68.04 Murine Vagus Nerve Stimulation Modulates the Serum Biomarker Response to Traumatic Brain Injury

R.C. Shondel1, E.R. Becker1, G.C. Wetmore1, A.D. Price1, R.M. Schuster1, L.G. England1, M.D. Goodman1  1University Of Cincinnati, Cincinnati, OH, USA

Introduction:  Traumatic brain injury (TBI) remains prevalent among trauma patients with associated short- and long-term morbidity and mortality. Current TBI treatment is as heterogenous as the outcomes but can involve downregulation of the sympathetic nervous system through beta blockade, and recently the converse, upregulation of the parasympathetic nervous system, has been considered. The aim of this study was to determine if upregulation of the parasympathetic nervous system through vagus nerve stimulation (VNS) could mitigate the systemic response to TBI.

Methods:  A weight drop TBI model was utilized followed by VNS for 10 minutes at 5mAmps, 1.00ms, and 2Hz.  Mice were randomized to either TBI or no TBI. For serum TBI biomarker analysis, intervention occurred 2 hours post-TBI and cohorts (n=5) included sham operation, left vagotomy, right vagotomy, open left VNS, and open right VNS. Serum was then collected at either 6 hours or 24 hours post-TBI and was analyzed for biomarkers of TBI severity including glial fibrillary acidic protein (GFAP) and ubiquitin carboxyl-terminal hydrolase L1 (UCHL1). For serum inflammatory marker analysis and rotational thromboelastometry (ROTEM), bilateral VNS occurred either at 1-hour post-TBI (n=12) or 1, 4, and 24 hours (n=11) post-TBI with whole blood collection immediately following intervention. Viscoelastic coagulation testing included non-activated (NATEM), extrinsic (EXTEM) and fibrinogen (FIBTEM) thromboelastometry. 

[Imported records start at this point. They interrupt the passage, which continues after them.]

(* ===== verification/EvidenceConsole.v ===== *)
(** * apps/evidence_console: runs and their evidence, through the client

    The console's views and its GET handler.  It writes the token of its request into
    the client all its threads share. *)

From S2P Require Export AppBase.
Open Scope string_scope.
Open Scope list_scope.

Section console.
Context {S : Type} `{AppClient S}.

Definition EVIDENCE_NOTE : string :=
  "Runs are the kernel's record. This console reads them through the client and stores nothing of its own.".

Definition overview (limit : Z) : prog S json :=
  runs ← step (app_runs [] [] [] [] (Some limit) 0);
  count ← pure (py_len runs);
  mret (JObj [("runs", runs); ("count", JInt count); ("note", JStr EVIDENCE_NOTE)]).

(** [len([m for m in metrics if not m["complete"]])], and [len(metrics)]. *)
Definition unsourced_of (metrics : json) : result (Z * Z) :=
  l ← py_list metrics;
  complete ← mapM_result (py_index "complete") l;
  total ← py_len metrics;
  Ok (Z.of_nat (length (List.filter (λ c, negb (truthy c)) complete)), total).

Definition run_view (run_id : string) : prog S json :=
  detail ← step (app_run run_id);
  metrics ← step (app_metrics run_id);
  counts ← pure (unsourced_of metrics);
  let '(unsourced, total) := counts in
  timeline ← step (app_timeline run_id);
  mret (JObj [("run", detail); ("metrics", metrics); ("timeline", timeline);
              ("evidence", JObj [("metrics", JInt total); ("sourced", JInt (total - unsourced));
                                 ("unsourced", JInt unsourced);
                                 ("complete", JBool (unsourced =? 0)%Z)])]).

(** [_client]: the token of the request becomes the token of the shared client. *)
Definition _client (r : AppRequest) : prog S unit := step (share_token (bearer r)).

Definition _int_param (q : query) (name : string) (dflt : Z) : result Z :=
  match query_get name q with
  | [] => Ok dflt
  | v :: _ => of_option (ConsoleError 400 "must be an integer") (py_int v)
  end.

Definition SERVICE_NAME : string := "evidence_console".

Definition _route (r : AppRequest) : prog S json :=
  let path := ar_path r in
  if bool_decide (path = "/health") then
    kernel ← step app_health;
    kernel ← pure (reply_json kernel);
    mret (JObj [("app", JStr SERVICE_NAME); ("status", JStr "ok"); ("kernel", kernel)])
  else if bool_decide (path ∈ ["/"; "/runs"]) then
    _client r;;
    limit ← pure (_int_param (ar_query r) "limit" 20);
    overview limit
  else if startswith "/runs/" path then
    let run_id := unquote (drop_chars 6 path) in
    pure (raise_when (str_empty run_id) (ConsoleError 400 "a run id is required"));;
    _client r;;
    run_view run_id
  else pure (Err (ConsoleError 404 "not found")).

Definition do_GET (r : AppRequest) : prog S Response := served 200 (_route r).
End console.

Results: Serum GFAP was increased at 6 hours post-TBI in the TBI group compared to the no TBI group (p<0.05). This GFAP elevation persisted at 24 hours in TBI with left VNS (982±799 pg/mL, p=0.039) and TBI with left vagotomy (463±166 pg/mL, p=0.002) compared to the no TBI group (288±387 pg/mL) (Figure). Additionally, within no TBI cohorts, right VNS had significantly lower GFAP levels compared to right vagotomy (14±11 vs. 118±29 pg/mL, p=0.004). By comparison, UCHL1 was unchanged by TBI at 6- and 24-hour timepoints. Significant findings for 1-hour serum inflammatory markers between VNS and TBI control included an increase in IL-2 (1.8±1.1 vs. 1.1±0.4 pg/ml, p<0.05) and an increase in MCP-1 (233.8±191.7 vs. 96.3±30.4 pg/ml, p=0.03). No significant findings were noted in 24-hour serum inflammatory markers or any of the coagulation analyses. 

Conclusion: Following TBI, GFAP levels remained elevated at 24 hours with both VNS and vagotomy. Outside the context of TBI, VNS decreased GFAP levels relative to vagotomy. Although typically considered as a marker of worsening brain injury, GFAP has numerous roles related to astrocytes including astrogliosis and ultimately neurogenesis. Furthermore, inflammatory markers were found to be acutely elevated at 1-hour post VNS but returned to baseline with repeat VNS at 24 hours. Taken together, persistently elevated GFAP and acutely elevated inflammatory markers may not be a sign of worsening TBI, but could be an early sign of healing by astrocytosis induced by VNS.